Das SG hat zutreffend ausgeführt, dass die Klägerin weder aus dem Gebot der Angemessenheit der Vergütung vertragsärztlicher Leistungen noch aus dem auf Artikel 12 und 3 GG beruhenden Grundsatz der Honorarverteilungsgerechtigkeit einen Anspruch auf höheres Honorar herleiten kann. Zur Begründung nimmt der Senat auf das Urteil des SG vom 30.08.2006 Bezug (§ 153 Abs. 2 SGG) und führt ergänzend aus:

1. Dem Vortrag der Klägerin, der Honorartopf für Anästhesisten sei bereits von Anfang inhomogen und u.a. auch deshalb zu gering bemessen, ist schon deshalb nicht nachzugehen, weil vor den vorliegend streitigen Quartalen der Honorartopf, also der Anteil an der Gesamtvergütung, geändert wurde, und zwar mit Wirkung für die Quartale ab 1/00, 3/01 und 1/03. Im Übrigen besteht aber auch kein Anhaltspunkt für das Vorbringen der Klägerin.
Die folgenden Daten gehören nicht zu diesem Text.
(** X6.  In a run in which the store and the context raise nothing, with
    an Appender that appends the stub [g i k parentKey], the stream of
    [query] is known Unit by Unit: page [p] carries the stubs of the keys
    [p*C .. p*C + C - 1] with the indices [0 .. C-1], and the pages put
    together are the results of the query, each key once and in order. *)
Theorem query_pages_in_order {Key Entity QuerySpec : Type}
    (w : World Key Entity QuerySpec) (o : Options Key Entity QuerySpec)
    (q : QuerySpec) (f : AppenderFn Key Entity)
    (g : Z -> Key -> option Key -> Entity) (C fuel : nat) :
  quiet w ->
  Query o = Some q ->
  Appender o = Some f ->
  (forall es i k pk, f es i k pk = append es (g i k pk)) ->
  FetchLimit o = Z.of_nat C ->
  (1 <= C)%nat ->
  (length (results w q) / C < fuel)%nat ->
  query fuel w o
  = ((fun p => mkUnit (Some (stubs g (ParentKey o) 0 (pageKeys C (results w q) p))) None)
       <$> seq 0 (length (results w q) / C + 1),
     Closed) /\
  mjoin (pageKeys C (results w q) <$> seq 0 (length (results w q) / C + 1))
  = results w q.
Proof.
  intros Hquiet Hq Hap Hf Hlimit HC Hfuel. split.
  - pose proof (queryLoop_pages w o q f g C Hquiet Hq Hap Hf Hlimit HC fuel 0 None) as H.
    cbn in H. rewrite Nat.sub_0_r in H. apply H; [reflexivity|lia|assumption].
  - rewrite pageKeys_join by assumption. cbn [Nat.mul drop]. apply take_ge.
    pose proof (Nat.div_mod (length (results w q)) C ltac:(lia)).
    pose proof (Nat.mod_upper_bound (length (results w q)) C ltac:(lia)).
    nia.
Qed.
Ausweislich der von der Beklagten quartalsweise veröffentlichen Übersichten über Punktwerte/Quoten der Fachgruppen, die dem Individualbudget unterliegen, lag die Quote für Anästhesisten 1999 und 2000 regelhaft deutlich über 80 %, im Quartal 4/99 sogar über 90%. Dies spricht gegen einen von Anfang zu gering bemessenen Honorartopf.

2. Ebenfalls entgegen dem Vorbringen der Klägerin ist der Honorartopf für Anästhesisten zumindest zu den Quartalen 3/01 und 1/03 von dem sich vor dem Hintergrund der Aufgliederung der vertragsärztlichen Versorgung in haus- und fachärztlicher Versorgung (vgl. § 73 SGB V) zum Quartal 1/00 mit 2,3679 % festgelegten Anteil an der Gesamtvergütung auf 2,7889 % bzw. 2,8166 % erhöht worden. Ungeachtet der Frage, ob die Beklagte zu diesen Änderungen überhaupt verpflichtet war, entfällt damit der von der Klägerin erhobene Vorwurf, die Beklagte habe eine ihr obliegende Beobachtungs- und Reaktionspflicht verletzt.
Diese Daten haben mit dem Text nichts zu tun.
(** X18.  For a display whose width is a multiple of 16, [copy_fb]
    produces one 32-bit pixel per screen pixel, row by row: the pixel at
    column [x] of row [y] is black (0) when bit [7 - x mod 8] of the
    frame buffer byte [(y * width + x) / 8] is set, and white
    (0xffffffff) when it is clear; so a row takes [width / 8] bytes and
    the leftmost pixel of a byte is its most significant bit. *)
Theorem copy_fb_pixel (cfg : config) (fb_in : list Z) (x y : Z) :
  0 < DISP_WIDTH cfg ->
  DISP_WIDTH cfg mod 16 = 0 ->
  0 <= x < DISP_WIDTH cfg ->
  0 <= y < DISP_HEIGHT cfg ->
  length (copy_fb cfg fb_in)
  = Z.to_nat (DISP_WIDTH cfg * DISP_HEIGHT cfg)
  /\ nth (Z.to_nat (y * DISP_WIDTH cfg + x)) (copy_fb cfg fb_in) 0
     = if Z.testbit (buf_rd8 fb_in ((y * DISP_WIDTH cfg + x) / 8))
                    (7 - x mod 8)
       then 0 else 0xffffffff.
Proof.
  intros Hw Hmod Hx Hy.
  assert (Hq : DISP_WIDTH cfg = 16 * (DISP_WIDTH cfg / 16)).
  { pose proof (Z.div_mod (DISP_WIDTH cfg) 16). lia. }
  assert (Hn : (DISP_WIDTH cfg + 15) / 16 = DISP_WIDTH cfg / 16).
  { rewrite Hq at 1.
    replace (16 * (DISP_WIDTH cfg / 16) + 15)
      with (15 + (DISP_WIDTH cfg / 16) * 16) by lia.
    rewrite Z.div_add by lia. reflexivity. }
  assert (Hrow : (16 * Z.to_nat ((DISP_WIDTH cfg + 15) / 16))%nat
                 = Z.to_nat (DISP_WIDTH cfg)).
  { rewrite Hn. lia. }
  unfold copy_fb. split.
  - rewrite length_copy_fb_rows, Hrow. nia.
  - replace (Z.to_nat (y * DISP_WIDTH cfg + x))
      with (Z.to_nat y * (16 * Z.to_nat ((DISP_WIDTH cfg + 15) / 16))
            + Z.to_nat x)%nat
      by (rewrite Hrow; nia).
    rewrite nth_copy_fb_rows by lia.
    rewrite Z.add_0_l, Z2Nat.id by lia.
    set (k := Z.to_nat (x / 16)). set (j := Z.to_nat (x mod 16)).
    pose proof (Z.div_mod x 16) as Hdx.
    pose proof (Z.mod_pos_bound x 16) as Hmx.
    assert (Hxd : 0 <= x / 16) by (apply Z.div_pos; lia).
    assert (Hxk : Z.to_nat x = (16 * k + j)%nat) by (unfold k, j; lia).
    assert (Hkn : (k < Z.to_nat ((DISP_WIDTH cfg + 15) / 16))%nat).
    { assert (x / 16 < DISP_WIDTH cfg / 16)
        by (apply Z.div_lt_upper_bound; lia).
      rewrite Hn. unfold k. lia. }
    rewrite Hxk, nth_copy_fb_row by (unfold j; lia).
    rewrite fb_pixel_testbit.
    2:{ pose proof (Nat.mod_upper_bound j 8). lia. }
    assert (Hj : Z.of_nat j = x mod 16) by (unfold j; lia).
    assert (Hk : Z.of_nat k = x / 16) by (unfold k; lia).
    assert (Hj8 : Z.of_nat (j / 8) = (x mod 16) / 8).
    { rewrite Nat2Z.inj_div, Hj. reflexivity. }
    assert (Hjm : Z.of_nat (j mod 8) = x mod 8).
    { rewrite Nat2Z.inj_mod, Hj.
      replace (x mod 16) with (x + (- 2 * (x / 16)) * 8) by lia.
      apply Z.mod_add. lia. }
    rewrite Hj8, Hjm, Hk, Z.add_0_l.
    set (W := DISP_WIDTH cfg) in *.
    rewrite !Z.quot_div_nonneg by nia.
    replace (16 * (x / 16) / 8 + y * W / 8 + x mod 16 / 8)
      with ((y * W + x) / 8); [reflexivity|].
    replace (y * W) with ((2 * y * (W / 16)) * 8) by lia.
    rewrite Z.div_add_l, Z.div_mul by lia.
    replace (16 * (x / 16)) with ((2 * (x / 16)) * 8) by lia.
    rewrite Z.div_mul by lia.
    replace x with (x mod 16 + (2 * (x / 16)) * 8) at 1 by lia.
    rewrite Z.div_add by lia. lia.
Qed.

Lemma copy_fb_pixel_witness :
  let fb := repeat 0xa5 (Z.to_nat 0x5580) in
  length (copy_fb sample_cfg fb)
  = Z.to_nat (DISP_WIDTH sample_cfg * DISP_HEIGHT sample_cfg)
  /\ nth (Z.to_nat (3 * DISP_WIDTH sample_cfg + 21)) (copy_fb sample_cfg fb) 0
     = if Z.testbit (buf_rd8 fb ((3 * DISP_WIDTH sample_cfg + 21) / 8))
                    (7 - 21 mod 8)
       then 0 else 0xffffffff.
Proof.
  apply (copy_fb_pixel sample_cfg (repeat 0xa5 (Z.to_nat 0x5580)) 21 3).
  - reflexivity.
  - reflexivity.
  - split; [discriminate|reflexivity].
  - split; [discriminate|reflexivity].
Defined.

Lemma s16_small (z : Z) : - 32768 <= z < 32768 -> s16 z = z.
Proof.
  intros H. unfold s16. change (2 ^ 15) with 32768. change (2 ^ 16) with 65536.
  rewrite Z.mod_small; lia.
Qed.

Lemma umac_audio_cfg_range (volume sndres : Z) :
  0 <= volume <= 7 -> 0 <= umac_audio_cfg volume sndres <= 65536.
Proof.
  intros Hv. unfold umac_audio_cfg. destruct (truthy sndres); [lia|].
  rewrite Z.quot_div_nonneg by lia.
  split; [apply Z.div_pos; lia|].
  apply Z.lt_succ_r. apply Z.div_lt_upper_bound; lia.
Qed.

Lemma nth_audio_samples (n : nat) (scale : Z) (audiodata : list Z) (i : nat) :
  (i < n)%nat ->
  nth i (audio_samples n scale audiodata) 0
  = s16 (Z.shiftr ((Z.land (nth i audiodata 0) 0xff - 128) * scale) 8).
Proof.
  revert audiodata i. induction n as [|n IH]; intros audiodata i Hi; [lia|].
  cbn [audio_samples]. cbv zeta.
  destruct i as [|i]; cbn [nth].
  - now destruct audiodata.
  - rewrite IH by lia. destruct audiodata; [now destruct i|reflexivity].
Qed.

Lemma length_audio_samples (n : nat) (scale : Z) (audiodata : list Z) :
  length (audio_samples n scale audiodata) = n.
Proof.
  revert audiodata. induction n as [|n IH]; intros audiodata; [reflexivity|].
  cbn [audio_samples length]. cbv zeta. now rewrite IH.
Qed.

(** X19.  With a volume of 0 to 7, as the core hands it over, the audio
    trap fills the 370 samples without overflow: sample [i] is the low
    byte of word [i] of the sound buffer, minus 128, times the volume
    scale [65536 * volume / 7], divided by 256 (rounding down); it
    lies between -32768 and 32512, so the store into [int16_t] keeps
    its value.  With the sound disabled or at volume 0 every sample
    is 0. *)
Theorem audio_trap_samples (volume sndres : Z) (audiodata : list Z) (i : nat) :
  0 <= volume <= 7 ->
  (i < 370)%nat ->
  let scale := umac_audio_cfg volume sndres in
  let audio := umac_audio_trap scale audiodata in
  length audio = 370%nat
  /\ nth i audio 0
     = ((Z.land (nth i audiodata 0) 0xff - 128) * scale) / 256
  /\ - 32768 <= nth i audio 0 <= 32512
  /\ (sndres <> 0 \/ volume = 0 -> nth i audio 0 = 0).
Proof.
  intros Hv Hi scale audio.
  pose proof (umac_audio_cfg_range volume sndres Hv) as Hs. fold scale in Hs.
  pose proof (land_255_range (nth i audiodata 0)) as Hb.
  set (a := Z.land (nth i audiodata 0) 0xff - 128) in *.
  assert (Hr : - 32768 <= a * scale / 256 <= 32512).
  { split.
    - apply Z.div_le_lower_bound; nia.
    - apply Z.lt_succ_r. apply Z.div_lt_upper_bound; nia. }
  assert (Hn : nth i audio 0 = a * scale / 256).
  { unfold audio, umac_audio_trap. cbv zeta. unfold truthy.
    destruct (Z.eqb_spec scale 0) as [E|E]; cbn [negb].
    - rewrite E, Z.mul_0_r. apply nth_repeat.
    - rewrite nth_audio_samples by exact Hi. fold a.
      rewrite Z.shiftr_div_pow2 by lia. change (2 ^ 8) with 256.
      apply s16_small. lia. }
  split; [|split; [exact Hn|split; [rewrite Hn; exact Hr|]]].
  - unfold audio, umac_audio_trap. cbv zeta.
    destruct (negb (truthy scale));
      [apply repeat_length|apply length_audio_samples].
  - intros Hoff. rewrite Hn.
    assert (E : scale = 0).
    { unfold scale, umac_audio_cfg, truthy.
      destruct Hoff as [Hoff| ->].
      - destruct (Z.eqb_spec sndres 0); [contradiction|reflexivity].
      - now destruct (negb (sndres =? 0)). }
    rewrite E, Z.mul_0_r. reflexivity.
Qed.

Lemma audio_trap_samples_witness :
  let scale := umac_audio_cfg 7 0 in
  let audio := umac_audio_trap scale (repeat 0x12ff 370) in
  length audio = 370%nat
  /\ nth 5 audio 0 = ((Z.land (nth 5 (repeat 0x12ff 370) 0) 0xff - 128) * scale) / 256
  /\ - 32768 <= nth 5 audio 0 <= 32512
  /\ (0 <> 0 \/ 7 = 0 -> nth 5 audio 0 = 0).
Proof.
  apply (audio_trap_samples 7 0 (repeat 0x12ff 370) 5); lia.
Defined.

(** ** Sessions *)

Section Restart.

Variable cfg : config.

Lemma umac_loop_cons (run : cpu_run) (runs : list cpu_run) (s : umac) :
  umac_loop cfg (run :: runs) s
  = match m68k_execute cfg (ops run) (entering run s) with
    | Longjmp s => umac_loop cfg runs s
    | Exit s => Some (Exit s)
    | Ret _ s => Some (umac_loop_tail cfg run s)
    end.
Proof. reflexivity. Qed.

(** X20.  A call of [umac_loop] goes through its body at most twice:
    the [longjmp] of [exit_error] needs the guard clear and sets it, so
    the pass that follows a restart cannot be abandoned.  The call
    therefore returns (or, in a [SIM] build, exits), and what it does
    is decided by the first two passes alone. *)
Theorem umac_loop_restarts_at_most_once (run1 run2 : cpu_run)
    (runs : list cpu_run) (s : umac) :
  umac_loop cfg (run1 :: run2 :: runs) s = umac_loop cfg [run1; run2] s
  /\ exists m, umac_loop cfg [run1; run2] s = Some m
               /\ match m with Longjmp _ => False | _ => True end.
Proof.
  assert (H2 : forall runs' s1,
             guard_val s1 <> 0 ->
             exists m, umac_loop cfg (run2 :: runs') s1 = Some m
                       /\ umac_loop cfg [run2] s1 = Some m
                       /\ match m with Longjmp _ => False | _ => True end).
  { intros runs' s1 Hg.
    rewrite (umac_loop_cons run2 runs' s1), (umac_loop_cons run2 [] s1).
    pose proof (m68k_execute_ok cfg (ops run2) (entering run2 s1))
      as (_ & _ & He & _).
    destruct (m68k_execute cfg (ops run2) (entering run2 s1))
      as [[] s2|s2|s2].
    - eexists. split; [reflexivity|]. split; [reflexivity|].
      pose proof (umac_loop_tail_returns_flag cfg run2 s2) as Hr.
      now destruct (umac_loop_tail cfg run2 s2).
    - destruct He as (Hg0 & _). cbn in Hg0. contradiction.
    - eexists. split; [reflexivity|]. split; [reflexivity|exact I]. }
  rewrite (umac_loop_cons run1 (run2 :: runs) s),
    (umac_loop_cons run1 [run2] s).
  pose proof (m68k_execute_ok cfg (ops run1) (entering run1 s))
    as (_ & _ & He & _).
  destruct (m68k_execute cfg (ops run1) (entering run1 s)) as [[] s1|s1|s1].
  - split; [reflexivity|]. eexists. split; [reflexivity|].
    pose proof (umac_loop_tail_returns_flag cfg run1 s1) as Hr.
    now destruct (umac_loop_tail cfg run1 s1).
  - destruct He as (_ & _ & Hg1).
    assert (Hg : guard_val s1 <> 0) by lia.
    destruct (H2 runs s1 Hg) as (m & E1 & E2 & Hm).
    rewrite E1, E2. split; [reflexivity|]. now exists m.
  - split; [reflexivity|]. eexists. split; [reflexivity|exact I].
Qed.

(** X21.  The quadrature bits are never driven: over a whole session
    that starts from the static initialisers, whatever the host, the
    CPU and the devices do, port B of the VIA reads 8 while the mouse
    button is up and 0 while it is down; bits 4 and 5, the X2 and Y2
    lines of the mouse, always read 0. *)
Theorem port_b_reads_button_only (hs : list host_call) (ram0 rom0 : list Z)
    (m : outcome (list Z)) :
  host_run cfg hs (initial ram0 rom0) = Some m ->
  via_rb_in (state_of m)
  = (if truthy (via_mouse_pressed (state_of m)) then 0 else 8)
  /\ Z.land (via_rb_in (state_of m)) 0x30 = 0.
Proof.
  intros H.
  pose proof (host_run_quadbits cfg hs _ m H) as Hq. cbn in Hq.
  rewrite (via_rb_in_button _ Hq).
  split; [reflexivity|]. now destruct (truthy _).
Qed.

End Restart.

Lemma port_b_reads_button_only_witness :
  via_rb_in (state_of sample_session_outcome)
  = (if truthy (via_mouse_pressed (state_of sample_session_outcome))
     then 0 else 8)
  /\ Z.land (via_rb_in (state_of sample_session_outcome)) 0x30 = 0.
Proof.
  apply (port_b_reads_button_only sample_cfg sample_session sample_ram
           [0x4d; 0x1f; 0x81; 0x72] sample_session_outcome).
  vm_compute. reflexivity.
Defined.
Das SG hat bereits zutreffend ausgeführt, dass ein Anspruch des Vertragsarztes auf Vergütung seiner Leistungen mit einem bestimmten, insbesondere mit einem für alle Arztgruppen identischen Punktwert nicht und ein Anspruch auf höheres Honorar bzw. Honorarstützung unter dem Gesichtspunkt einer angemessenen Vergütung nur in näher dargelegten Ausnahmefällen besteht. Umso mehr kann der Vertragsarzt auch mit dem pauschalen Vorbringen kein Gehör finden, eine perspektivisch in die Zukunft gerichtete Anpassung des Honorartopfs sei zu niedrig erfolgt. Dies gilt insbesondere vor dem Hintergrund, dass die Anforderung von anästhesistischen Leistungen vom Quartal 3/01 bis zum Quartal 4/02, also dem Zeitraum, der von der Erhöhung des Honorartopfs zum Quartal 3/01 erfasst wird, im Vergleich zu dem vorherigen Zeitraum 1/00 bis 2/01 noch nicht einmal um 6 % gestiegen und somit überhaupt schon fraglich ist, ob die Beklagte zum Quartal 1/03 überhaupt zu einer Erhöhung des Honorartopfes verpflichtet war. Die Frage, ob diese Steigerung der Leistungsanforderung zudem auf eine überhaupt nur relevante, medizinisch gerechtfertigte Änderung des Leistungsgeschehens zurückzuführen ist, kann angesichts dessen zurückstehen.

Die Kostenentscheidung beruht auf § 197 a SGG in Verbindung mit § 154 Abs. 2 Verwaltungsgerichtsordnung.

Die Voraussetzungen für die Zulassung der Revision liegen nicht vor (§ 160 Abs. 2 SGG).